Find the line holding "Lemma segments_names l" in the entries below. Give it again exactly, along with every line after it up to and including the line holding "- exists names.".
[DATASET RECORDS — start]
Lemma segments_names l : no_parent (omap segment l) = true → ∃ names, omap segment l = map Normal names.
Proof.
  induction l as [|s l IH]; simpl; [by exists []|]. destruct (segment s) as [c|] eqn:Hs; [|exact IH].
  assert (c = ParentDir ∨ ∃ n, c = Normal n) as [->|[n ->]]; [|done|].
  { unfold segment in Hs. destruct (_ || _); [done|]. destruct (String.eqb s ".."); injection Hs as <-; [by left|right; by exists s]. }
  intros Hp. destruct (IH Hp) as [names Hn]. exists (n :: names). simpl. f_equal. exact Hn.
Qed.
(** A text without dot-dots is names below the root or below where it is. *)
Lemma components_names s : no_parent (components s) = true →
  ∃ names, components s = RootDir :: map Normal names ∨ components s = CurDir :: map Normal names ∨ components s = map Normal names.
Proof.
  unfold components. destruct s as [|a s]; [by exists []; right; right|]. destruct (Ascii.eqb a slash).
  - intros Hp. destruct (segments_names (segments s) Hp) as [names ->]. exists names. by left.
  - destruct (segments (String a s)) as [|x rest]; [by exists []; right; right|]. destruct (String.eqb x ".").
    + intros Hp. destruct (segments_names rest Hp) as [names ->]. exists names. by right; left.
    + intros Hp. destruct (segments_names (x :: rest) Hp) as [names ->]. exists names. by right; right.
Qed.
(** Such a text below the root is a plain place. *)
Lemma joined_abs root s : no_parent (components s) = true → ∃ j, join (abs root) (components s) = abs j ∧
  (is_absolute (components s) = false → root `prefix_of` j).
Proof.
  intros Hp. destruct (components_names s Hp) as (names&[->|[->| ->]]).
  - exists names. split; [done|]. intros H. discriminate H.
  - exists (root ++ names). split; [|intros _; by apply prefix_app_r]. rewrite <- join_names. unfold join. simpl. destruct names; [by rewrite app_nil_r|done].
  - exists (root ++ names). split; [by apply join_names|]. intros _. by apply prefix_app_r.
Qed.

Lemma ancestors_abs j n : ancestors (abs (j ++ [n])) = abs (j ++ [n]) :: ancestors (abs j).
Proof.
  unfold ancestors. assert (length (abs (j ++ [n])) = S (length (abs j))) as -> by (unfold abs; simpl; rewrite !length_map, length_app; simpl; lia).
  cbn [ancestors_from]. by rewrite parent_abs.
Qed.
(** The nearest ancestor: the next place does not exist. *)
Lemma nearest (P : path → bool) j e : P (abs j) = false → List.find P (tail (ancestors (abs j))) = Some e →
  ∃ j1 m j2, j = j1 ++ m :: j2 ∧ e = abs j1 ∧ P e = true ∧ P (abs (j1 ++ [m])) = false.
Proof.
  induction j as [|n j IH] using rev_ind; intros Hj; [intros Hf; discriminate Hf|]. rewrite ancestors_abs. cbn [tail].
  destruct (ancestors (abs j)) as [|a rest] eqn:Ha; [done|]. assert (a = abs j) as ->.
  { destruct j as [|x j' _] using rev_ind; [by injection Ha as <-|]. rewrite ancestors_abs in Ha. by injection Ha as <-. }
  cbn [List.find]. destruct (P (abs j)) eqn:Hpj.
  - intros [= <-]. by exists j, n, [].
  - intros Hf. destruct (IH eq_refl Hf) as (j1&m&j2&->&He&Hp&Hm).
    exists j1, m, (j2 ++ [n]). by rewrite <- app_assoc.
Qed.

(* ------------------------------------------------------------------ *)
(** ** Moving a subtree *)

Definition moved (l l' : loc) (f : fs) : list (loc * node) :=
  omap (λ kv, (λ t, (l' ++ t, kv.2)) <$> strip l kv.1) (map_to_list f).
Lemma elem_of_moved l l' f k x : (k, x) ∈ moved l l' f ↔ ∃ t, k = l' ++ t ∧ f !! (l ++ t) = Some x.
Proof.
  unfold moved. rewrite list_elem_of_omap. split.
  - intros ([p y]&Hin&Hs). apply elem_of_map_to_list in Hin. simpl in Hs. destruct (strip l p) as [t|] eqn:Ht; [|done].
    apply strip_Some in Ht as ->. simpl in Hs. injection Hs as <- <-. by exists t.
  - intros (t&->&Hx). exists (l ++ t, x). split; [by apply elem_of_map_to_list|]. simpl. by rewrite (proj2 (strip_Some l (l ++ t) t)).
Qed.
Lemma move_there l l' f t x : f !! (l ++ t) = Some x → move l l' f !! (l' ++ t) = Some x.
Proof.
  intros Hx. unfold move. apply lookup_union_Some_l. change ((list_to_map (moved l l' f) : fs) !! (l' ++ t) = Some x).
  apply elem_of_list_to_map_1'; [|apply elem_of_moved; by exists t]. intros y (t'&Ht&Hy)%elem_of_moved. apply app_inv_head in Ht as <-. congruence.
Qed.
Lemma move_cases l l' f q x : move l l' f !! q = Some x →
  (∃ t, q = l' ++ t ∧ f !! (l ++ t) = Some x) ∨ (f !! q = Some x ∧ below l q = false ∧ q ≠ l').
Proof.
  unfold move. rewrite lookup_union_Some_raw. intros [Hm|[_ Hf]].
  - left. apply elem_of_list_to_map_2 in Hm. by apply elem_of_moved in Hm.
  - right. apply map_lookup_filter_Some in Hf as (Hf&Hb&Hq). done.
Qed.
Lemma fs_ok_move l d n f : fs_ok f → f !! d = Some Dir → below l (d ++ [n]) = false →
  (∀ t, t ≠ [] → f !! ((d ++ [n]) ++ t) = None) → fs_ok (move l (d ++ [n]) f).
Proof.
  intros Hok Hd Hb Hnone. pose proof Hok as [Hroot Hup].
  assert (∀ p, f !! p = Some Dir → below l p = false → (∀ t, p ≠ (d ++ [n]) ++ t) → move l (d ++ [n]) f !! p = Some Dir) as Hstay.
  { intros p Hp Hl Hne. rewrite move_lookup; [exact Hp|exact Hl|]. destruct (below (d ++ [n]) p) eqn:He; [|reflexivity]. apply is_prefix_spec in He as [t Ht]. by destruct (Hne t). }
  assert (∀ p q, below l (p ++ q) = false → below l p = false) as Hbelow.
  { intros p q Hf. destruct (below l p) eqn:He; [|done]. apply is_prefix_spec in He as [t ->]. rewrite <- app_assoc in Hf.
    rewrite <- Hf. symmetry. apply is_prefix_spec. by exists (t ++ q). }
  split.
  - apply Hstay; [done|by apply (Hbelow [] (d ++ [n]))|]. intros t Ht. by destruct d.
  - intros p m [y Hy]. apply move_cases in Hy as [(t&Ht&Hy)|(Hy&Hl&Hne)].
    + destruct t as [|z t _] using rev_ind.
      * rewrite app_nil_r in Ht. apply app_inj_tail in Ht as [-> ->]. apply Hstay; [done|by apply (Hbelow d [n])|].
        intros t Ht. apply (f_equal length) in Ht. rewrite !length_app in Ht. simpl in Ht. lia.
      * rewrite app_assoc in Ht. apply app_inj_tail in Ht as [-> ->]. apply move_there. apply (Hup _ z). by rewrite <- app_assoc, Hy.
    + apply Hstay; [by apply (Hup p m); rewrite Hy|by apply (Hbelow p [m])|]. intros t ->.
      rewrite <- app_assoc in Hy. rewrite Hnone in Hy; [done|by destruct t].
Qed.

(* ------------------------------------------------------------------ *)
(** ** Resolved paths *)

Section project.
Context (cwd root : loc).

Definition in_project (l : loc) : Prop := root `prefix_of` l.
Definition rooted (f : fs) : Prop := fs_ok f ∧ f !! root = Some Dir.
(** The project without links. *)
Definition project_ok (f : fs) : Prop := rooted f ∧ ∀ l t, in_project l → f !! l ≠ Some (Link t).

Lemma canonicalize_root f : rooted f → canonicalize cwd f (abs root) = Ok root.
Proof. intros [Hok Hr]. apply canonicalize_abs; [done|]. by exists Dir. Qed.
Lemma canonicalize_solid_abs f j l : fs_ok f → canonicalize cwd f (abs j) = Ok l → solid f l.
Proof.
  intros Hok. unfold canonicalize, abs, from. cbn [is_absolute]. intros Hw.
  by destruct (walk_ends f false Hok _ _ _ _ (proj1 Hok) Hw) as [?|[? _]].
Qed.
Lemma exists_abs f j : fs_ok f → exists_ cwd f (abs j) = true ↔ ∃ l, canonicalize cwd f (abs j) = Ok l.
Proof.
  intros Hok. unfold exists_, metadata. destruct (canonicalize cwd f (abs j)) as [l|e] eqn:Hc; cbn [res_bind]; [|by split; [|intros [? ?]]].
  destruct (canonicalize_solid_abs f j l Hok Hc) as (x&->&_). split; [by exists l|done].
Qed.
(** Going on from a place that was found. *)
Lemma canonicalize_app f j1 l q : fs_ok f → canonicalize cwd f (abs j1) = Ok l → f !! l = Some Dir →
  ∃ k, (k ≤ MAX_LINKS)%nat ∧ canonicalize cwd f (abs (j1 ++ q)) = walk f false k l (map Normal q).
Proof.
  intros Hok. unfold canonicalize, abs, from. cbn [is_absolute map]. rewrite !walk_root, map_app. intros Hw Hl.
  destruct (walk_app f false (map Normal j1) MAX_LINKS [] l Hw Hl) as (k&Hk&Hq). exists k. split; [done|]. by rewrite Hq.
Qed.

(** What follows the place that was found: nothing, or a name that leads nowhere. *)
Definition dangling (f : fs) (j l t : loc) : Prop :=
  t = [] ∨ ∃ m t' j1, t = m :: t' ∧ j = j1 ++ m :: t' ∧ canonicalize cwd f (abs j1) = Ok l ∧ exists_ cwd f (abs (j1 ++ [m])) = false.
[DATASET RECORDS — finish]
[DATASET RECORDS — start]
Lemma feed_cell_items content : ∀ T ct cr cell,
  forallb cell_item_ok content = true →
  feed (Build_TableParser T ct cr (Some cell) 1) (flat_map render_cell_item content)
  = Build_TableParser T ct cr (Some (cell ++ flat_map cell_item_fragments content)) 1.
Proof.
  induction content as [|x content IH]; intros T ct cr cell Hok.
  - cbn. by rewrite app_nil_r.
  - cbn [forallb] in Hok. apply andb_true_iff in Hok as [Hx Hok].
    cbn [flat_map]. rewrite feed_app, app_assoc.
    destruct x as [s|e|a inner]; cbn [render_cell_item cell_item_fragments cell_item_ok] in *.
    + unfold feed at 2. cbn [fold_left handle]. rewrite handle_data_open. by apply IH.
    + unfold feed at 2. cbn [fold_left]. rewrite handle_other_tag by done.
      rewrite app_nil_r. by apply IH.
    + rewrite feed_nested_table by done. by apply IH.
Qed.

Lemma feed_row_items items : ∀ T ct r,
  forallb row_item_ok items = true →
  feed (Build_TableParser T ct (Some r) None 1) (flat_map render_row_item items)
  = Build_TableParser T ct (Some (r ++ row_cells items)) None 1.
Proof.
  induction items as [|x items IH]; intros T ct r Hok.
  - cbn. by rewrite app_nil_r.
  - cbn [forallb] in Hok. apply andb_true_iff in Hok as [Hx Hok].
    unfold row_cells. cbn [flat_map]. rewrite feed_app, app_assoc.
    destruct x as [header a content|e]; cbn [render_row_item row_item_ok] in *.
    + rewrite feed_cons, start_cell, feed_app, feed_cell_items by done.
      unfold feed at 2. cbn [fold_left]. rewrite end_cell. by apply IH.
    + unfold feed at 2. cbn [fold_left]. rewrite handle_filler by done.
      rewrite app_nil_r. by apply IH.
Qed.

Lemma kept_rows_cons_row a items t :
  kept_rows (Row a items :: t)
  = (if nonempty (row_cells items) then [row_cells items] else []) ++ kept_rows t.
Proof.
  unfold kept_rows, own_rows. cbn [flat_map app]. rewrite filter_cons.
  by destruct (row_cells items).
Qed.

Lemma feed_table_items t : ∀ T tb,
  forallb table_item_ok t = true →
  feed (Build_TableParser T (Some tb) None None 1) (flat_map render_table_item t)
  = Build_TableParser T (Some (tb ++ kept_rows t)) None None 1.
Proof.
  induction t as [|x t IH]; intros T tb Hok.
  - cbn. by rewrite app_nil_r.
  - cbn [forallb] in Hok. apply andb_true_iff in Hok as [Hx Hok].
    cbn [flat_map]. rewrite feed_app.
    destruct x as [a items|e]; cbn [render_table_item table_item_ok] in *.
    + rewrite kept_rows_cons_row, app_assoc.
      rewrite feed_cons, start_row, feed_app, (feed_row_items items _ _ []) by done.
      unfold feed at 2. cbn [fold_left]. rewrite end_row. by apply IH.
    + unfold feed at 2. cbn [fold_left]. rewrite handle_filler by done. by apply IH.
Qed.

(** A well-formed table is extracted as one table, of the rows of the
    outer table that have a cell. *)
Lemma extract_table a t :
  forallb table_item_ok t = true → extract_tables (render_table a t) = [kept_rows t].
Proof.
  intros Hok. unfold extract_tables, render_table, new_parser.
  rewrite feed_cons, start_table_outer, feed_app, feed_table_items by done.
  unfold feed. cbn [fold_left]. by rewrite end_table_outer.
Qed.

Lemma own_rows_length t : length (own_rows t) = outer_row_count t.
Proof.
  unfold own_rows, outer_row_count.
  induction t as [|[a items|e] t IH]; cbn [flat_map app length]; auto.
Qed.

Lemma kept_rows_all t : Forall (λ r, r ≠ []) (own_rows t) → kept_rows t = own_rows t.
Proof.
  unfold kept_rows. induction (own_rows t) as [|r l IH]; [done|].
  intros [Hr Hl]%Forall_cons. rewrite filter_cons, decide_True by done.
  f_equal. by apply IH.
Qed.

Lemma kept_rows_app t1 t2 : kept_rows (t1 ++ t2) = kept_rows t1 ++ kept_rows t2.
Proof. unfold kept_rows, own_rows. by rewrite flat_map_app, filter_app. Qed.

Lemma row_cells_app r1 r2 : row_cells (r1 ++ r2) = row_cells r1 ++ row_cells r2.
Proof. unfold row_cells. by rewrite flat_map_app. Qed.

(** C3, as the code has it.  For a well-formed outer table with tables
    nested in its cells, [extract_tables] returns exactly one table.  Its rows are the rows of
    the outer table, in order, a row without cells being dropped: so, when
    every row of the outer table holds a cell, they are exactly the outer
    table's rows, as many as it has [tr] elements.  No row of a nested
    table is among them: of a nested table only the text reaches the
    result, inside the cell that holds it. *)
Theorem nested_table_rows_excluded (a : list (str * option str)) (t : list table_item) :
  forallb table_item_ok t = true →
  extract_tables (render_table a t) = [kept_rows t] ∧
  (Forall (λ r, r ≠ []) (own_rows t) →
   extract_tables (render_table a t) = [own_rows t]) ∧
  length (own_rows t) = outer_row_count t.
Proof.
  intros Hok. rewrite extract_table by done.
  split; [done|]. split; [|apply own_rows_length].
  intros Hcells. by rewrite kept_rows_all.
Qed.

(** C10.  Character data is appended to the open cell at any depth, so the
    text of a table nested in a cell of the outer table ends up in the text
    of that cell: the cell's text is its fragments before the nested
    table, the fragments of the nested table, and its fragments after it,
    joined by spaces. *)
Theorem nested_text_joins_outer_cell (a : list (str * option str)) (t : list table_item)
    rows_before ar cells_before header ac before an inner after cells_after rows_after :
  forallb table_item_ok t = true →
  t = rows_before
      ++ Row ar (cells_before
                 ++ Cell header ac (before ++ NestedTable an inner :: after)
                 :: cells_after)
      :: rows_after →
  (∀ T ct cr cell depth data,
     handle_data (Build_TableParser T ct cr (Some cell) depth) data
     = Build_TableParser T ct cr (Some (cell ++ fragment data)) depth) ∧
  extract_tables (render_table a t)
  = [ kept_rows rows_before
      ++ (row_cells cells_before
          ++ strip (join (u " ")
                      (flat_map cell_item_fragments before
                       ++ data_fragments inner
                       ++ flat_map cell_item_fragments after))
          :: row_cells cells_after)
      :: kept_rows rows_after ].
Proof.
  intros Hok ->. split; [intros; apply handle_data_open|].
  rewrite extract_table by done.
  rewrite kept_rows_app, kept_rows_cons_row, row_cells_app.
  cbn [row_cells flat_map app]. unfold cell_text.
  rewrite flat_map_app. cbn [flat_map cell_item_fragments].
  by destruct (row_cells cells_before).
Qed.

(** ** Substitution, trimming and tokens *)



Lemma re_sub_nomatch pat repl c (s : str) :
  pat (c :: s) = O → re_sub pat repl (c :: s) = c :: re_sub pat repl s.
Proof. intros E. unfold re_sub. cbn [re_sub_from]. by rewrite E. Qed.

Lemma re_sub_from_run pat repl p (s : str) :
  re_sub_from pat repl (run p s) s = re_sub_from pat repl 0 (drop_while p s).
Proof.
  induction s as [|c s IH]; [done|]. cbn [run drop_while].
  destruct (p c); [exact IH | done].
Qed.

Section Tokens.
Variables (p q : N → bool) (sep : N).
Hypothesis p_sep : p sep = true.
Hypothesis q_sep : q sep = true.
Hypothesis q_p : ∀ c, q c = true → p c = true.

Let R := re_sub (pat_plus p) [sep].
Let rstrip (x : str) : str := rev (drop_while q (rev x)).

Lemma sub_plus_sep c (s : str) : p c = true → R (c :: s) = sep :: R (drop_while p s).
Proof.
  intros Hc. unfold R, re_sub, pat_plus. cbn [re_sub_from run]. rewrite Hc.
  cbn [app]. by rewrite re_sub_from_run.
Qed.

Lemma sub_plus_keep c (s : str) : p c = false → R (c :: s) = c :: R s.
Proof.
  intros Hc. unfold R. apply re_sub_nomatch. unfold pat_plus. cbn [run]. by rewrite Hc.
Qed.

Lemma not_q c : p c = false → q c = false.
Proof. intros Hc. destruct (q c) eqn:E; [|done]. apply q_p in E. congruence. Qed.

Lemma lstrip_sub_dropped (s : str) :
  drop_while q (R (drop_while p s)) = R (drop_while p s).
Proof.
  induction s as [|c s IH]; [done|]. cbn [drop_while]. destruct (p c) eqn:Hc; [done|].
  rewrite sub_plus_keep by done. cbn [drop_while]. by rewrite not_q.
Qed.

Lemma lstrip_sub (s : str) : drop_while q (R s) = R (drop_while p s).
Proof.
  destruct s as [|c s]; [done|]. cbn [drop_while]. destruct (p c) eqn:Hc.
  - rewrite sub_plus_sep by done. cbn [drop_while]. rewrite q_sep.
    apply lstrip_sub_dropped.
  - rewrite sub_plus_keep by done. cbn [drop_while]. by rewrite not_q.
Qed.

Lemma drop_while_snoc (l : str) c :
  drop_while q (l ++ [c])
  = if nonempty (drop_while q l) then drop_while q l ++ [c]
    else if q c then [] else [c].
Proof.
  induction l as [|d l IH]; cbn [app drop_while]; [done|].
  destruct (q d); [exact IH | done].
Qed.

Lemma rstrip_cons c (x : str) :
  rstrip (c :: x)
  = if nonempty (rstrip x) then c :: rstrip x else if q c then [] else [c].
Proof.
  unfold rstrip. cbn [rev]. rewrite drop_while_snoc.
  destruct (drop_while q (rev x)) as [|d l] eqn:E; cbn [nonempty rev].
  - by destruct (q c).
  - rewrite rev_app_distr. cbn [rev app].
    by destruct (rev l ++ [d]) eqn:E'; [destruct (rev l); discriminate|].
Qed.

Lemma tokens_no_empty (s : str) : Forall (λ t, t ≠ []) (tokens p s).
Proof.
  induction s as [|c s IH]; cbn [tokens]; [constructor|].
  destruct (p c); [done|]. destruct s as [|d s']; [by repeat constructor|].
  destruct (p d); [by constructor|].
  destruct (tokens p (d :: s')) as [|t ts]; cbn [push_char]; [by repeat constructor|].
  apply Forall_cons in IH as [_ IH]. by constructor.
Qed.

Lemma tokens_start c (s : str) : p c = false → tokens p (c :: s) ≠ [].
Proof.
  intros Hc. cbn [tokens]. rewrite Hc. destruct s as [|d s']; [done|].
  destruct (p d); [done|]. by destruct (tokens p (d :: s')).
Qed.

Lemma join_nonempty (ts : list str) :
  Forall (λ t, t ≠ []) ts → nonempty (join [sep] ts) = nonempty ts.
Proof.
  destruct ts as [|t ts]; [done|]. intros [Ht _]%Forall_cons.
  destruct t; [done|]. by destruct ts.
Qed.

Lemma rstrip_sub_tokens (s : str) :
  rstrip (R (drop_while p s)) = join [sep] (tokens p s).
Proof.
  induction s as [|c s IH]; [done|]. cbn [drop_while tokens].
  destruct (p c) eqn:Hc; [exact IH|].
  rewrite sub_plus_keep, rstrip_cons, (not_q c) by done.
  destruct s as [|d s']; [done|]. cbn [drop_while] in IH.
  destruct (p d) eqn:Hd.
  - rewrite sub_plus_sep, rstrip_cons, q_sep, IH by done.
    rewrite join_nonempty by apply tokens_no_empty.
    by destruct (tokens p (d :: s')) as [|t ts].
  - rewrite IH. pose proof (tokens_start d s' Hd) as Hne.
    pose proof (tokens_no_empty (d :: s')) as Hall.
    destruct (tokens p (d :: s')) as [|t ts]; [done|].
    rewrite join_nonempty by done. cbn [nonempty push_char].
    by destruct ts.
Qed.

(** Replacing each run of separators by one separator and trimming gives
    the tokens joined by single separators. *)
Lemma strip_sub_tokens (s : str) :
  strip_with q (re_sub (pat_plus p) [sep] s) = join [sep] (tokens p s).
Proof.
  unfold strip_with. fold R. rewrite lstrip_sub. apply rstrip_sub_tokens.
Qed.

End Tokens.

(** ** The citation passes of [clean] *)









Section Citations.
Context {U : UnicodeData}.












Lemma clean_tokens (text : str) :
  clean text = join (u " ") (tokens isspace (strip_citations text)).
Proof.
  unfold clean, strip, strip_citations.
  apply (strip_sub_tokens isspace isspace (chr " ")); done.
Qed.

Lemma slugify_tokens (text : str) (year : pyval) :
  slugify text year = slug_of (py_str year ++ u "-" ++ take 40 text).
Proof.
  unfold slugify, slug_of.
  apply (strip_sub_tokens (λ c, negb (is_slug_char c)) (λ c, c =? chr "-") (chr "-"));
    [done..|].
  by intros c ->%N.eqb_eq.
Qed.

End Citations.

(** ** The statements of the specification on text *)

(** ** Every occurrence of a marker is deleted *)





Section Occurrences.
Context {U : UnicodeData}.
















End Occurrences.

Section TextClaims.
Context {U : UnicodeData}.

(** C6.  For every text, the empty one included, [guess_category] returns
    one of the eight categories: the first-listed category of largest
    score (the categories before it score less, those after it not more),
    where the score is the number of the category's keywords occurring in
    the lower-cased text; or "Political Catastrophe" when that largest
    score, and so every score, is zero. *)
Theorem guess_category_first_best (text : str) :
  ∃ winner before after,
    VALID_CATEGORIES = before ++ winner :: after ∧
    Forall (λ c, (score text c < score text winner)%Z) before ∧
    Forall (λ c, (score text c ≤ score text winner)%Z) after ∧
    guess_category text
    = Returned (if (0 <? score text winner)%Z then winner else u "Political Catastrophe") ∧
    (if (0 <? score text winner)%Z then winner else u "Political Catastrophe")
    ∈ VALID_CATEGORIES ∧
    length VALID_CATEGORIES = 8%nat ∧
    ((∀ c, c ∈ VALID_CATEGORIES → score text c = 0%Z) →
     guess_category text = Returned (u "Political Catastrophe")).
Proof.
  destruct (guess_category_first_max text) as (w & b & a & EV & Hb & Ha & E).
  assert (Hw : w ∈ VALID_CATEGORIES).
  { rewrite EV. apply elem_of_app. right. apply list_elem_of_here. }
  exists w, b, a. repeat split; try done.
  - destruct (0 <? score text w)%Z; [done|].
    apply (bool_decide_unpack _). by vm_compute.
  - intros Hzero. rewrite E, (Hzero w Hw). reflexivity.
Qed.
[DATASET RECORDS — finish]
[DATASET RECORDS — start]
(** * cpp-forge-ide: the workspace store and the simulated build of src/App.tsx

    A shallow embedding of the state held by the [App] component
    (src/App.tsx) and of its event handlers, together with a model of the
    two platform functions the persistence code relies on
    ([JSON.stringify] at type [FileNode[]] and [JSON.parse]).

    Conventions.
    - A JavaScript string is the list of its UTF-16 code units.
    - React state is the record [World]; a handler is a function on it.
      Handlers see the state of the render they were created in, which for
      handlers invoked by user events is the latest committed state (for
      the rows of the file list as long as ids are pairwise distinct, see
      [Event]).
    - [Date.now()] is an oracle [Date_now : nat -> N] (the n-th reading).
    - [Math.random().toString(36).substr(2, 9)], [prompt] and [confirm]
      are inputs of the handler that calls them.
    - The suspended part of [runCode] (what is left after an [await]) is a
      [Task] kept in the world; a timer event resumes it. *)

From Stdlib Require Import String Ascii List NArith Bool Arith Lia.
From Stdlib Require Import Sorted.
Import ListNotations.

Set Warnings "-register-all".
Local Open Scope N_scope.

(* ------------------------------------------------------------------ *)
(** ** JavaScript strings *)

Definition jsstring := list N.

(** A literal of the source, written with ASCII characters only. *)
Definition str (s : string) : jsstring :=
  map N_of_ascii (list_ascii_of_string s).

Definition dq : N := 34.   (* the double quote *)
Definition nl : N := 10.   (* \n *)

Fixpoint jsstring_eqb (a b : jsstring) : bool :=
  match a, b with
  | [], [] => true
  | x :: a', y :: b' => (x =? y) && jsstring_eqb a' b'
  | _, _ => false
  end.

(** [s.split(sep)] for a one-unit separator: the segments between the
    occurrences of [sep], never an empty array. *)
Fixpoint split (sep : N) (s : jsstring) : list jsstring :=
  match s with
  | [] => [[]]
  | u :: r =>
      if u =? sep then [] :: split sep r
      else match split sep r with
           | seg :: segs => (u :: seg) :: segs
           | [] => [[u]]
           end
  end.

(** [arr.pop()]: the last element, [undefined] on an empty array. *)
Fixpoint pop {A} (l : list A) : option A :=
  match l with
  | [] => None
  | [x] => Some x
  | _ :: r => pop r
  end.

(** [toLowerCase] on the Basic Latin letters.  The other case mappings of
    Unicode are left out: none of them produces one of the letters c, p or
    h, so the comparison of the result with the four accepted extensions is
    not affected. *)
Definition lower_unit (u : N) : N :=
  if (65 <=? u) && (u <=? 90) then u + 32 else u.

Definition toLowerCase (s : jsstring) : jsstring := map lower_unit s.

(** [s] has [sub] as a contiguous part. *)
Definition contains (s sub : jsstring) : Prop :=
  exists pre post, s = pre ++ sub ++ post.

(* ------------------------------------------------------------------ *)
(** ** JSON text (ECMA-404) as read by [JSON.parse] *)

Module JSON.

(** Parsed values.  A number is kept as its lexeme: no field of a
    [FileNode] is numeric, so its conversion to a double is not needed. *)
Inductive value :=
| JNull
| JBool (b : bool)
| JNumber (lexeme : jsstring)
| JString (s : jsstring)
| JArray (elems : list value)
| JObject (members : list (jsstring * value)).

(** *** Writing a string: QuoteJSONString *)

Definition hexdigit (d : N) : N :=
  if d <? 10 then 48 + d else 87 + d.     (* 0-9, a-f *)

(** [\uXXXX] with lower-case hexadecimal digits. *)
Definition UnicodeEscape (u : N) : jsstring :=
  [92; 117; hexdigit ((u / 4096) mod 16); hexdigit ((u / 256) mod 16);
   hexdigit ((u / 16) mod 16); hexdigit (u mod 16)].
[DATASET RECORDS — finish]
**SOLUTION TO THIS PROBLEM:**
Lemma segments_names l : no_parent (omap segment l) = true → ∃ names, omap segment l = map Normal names.
Proof.
  induction l as [|s l IH]; simpl; [by exists []|]. destruct (segment s) as [c|] eqn:Hs; [|exact IH].
  assert (c = ParentDir ∨ ∃ n, c = Normal n) as [->|[n ->]]; [|done|].
  { unfold segment in Hs. destruct (_ || _); [done|]. destruct (String.eqb s ".."); injection Hs as <-; [by left|right; by exists s]. }
  intros Hp. destruct (IH Hp) as [names Hn]. exists (n :: names). simpl. f_equal. exact Hn.
Qed.
(** A text without dot-dots is names below the root or below where it is. *)
Lemma components_names s : no_parent (components s) = true →
  ∃ names, components s = RootDir :: map Normal names ∨ components s = CurDir :: map Normal names ∨ components s = map Normal names.
Proof.
  unfold components. destruct s as [|a s]; [by exists []; right; right|]. destruct (Ascii.eqb a slash).
  - intros Hp. destruct (segments_names (segments s) Hp) as [names ->]. exists names. by left.
  - destruct (segments (String a s)) as [|x rest]; [by exists []; right; right|]. destruct (String.eqb x ".").
    + intros Hp. destruct (segments_names rest Hp) as [names ->]. exists names. by right; left.
    + intros Hp. destruct (segments_names (x :: rest) Hp) as [names ->]. exists names. by right; right.
Qed.
(** Such a text below the root is a plain place. *)
Lemma joined_abs root s : no_parent (components s) = true → ∃ j, join (abs root) (components s) = abs j ∧
  (is_absolute (components s) = false → root `prefix_of` j).
Proof.
  intros Hp. destruct (components_names s Hp) as (names&[->|[->| ->]]).
  - exists names. split; [done|]. intros H. discriminate H.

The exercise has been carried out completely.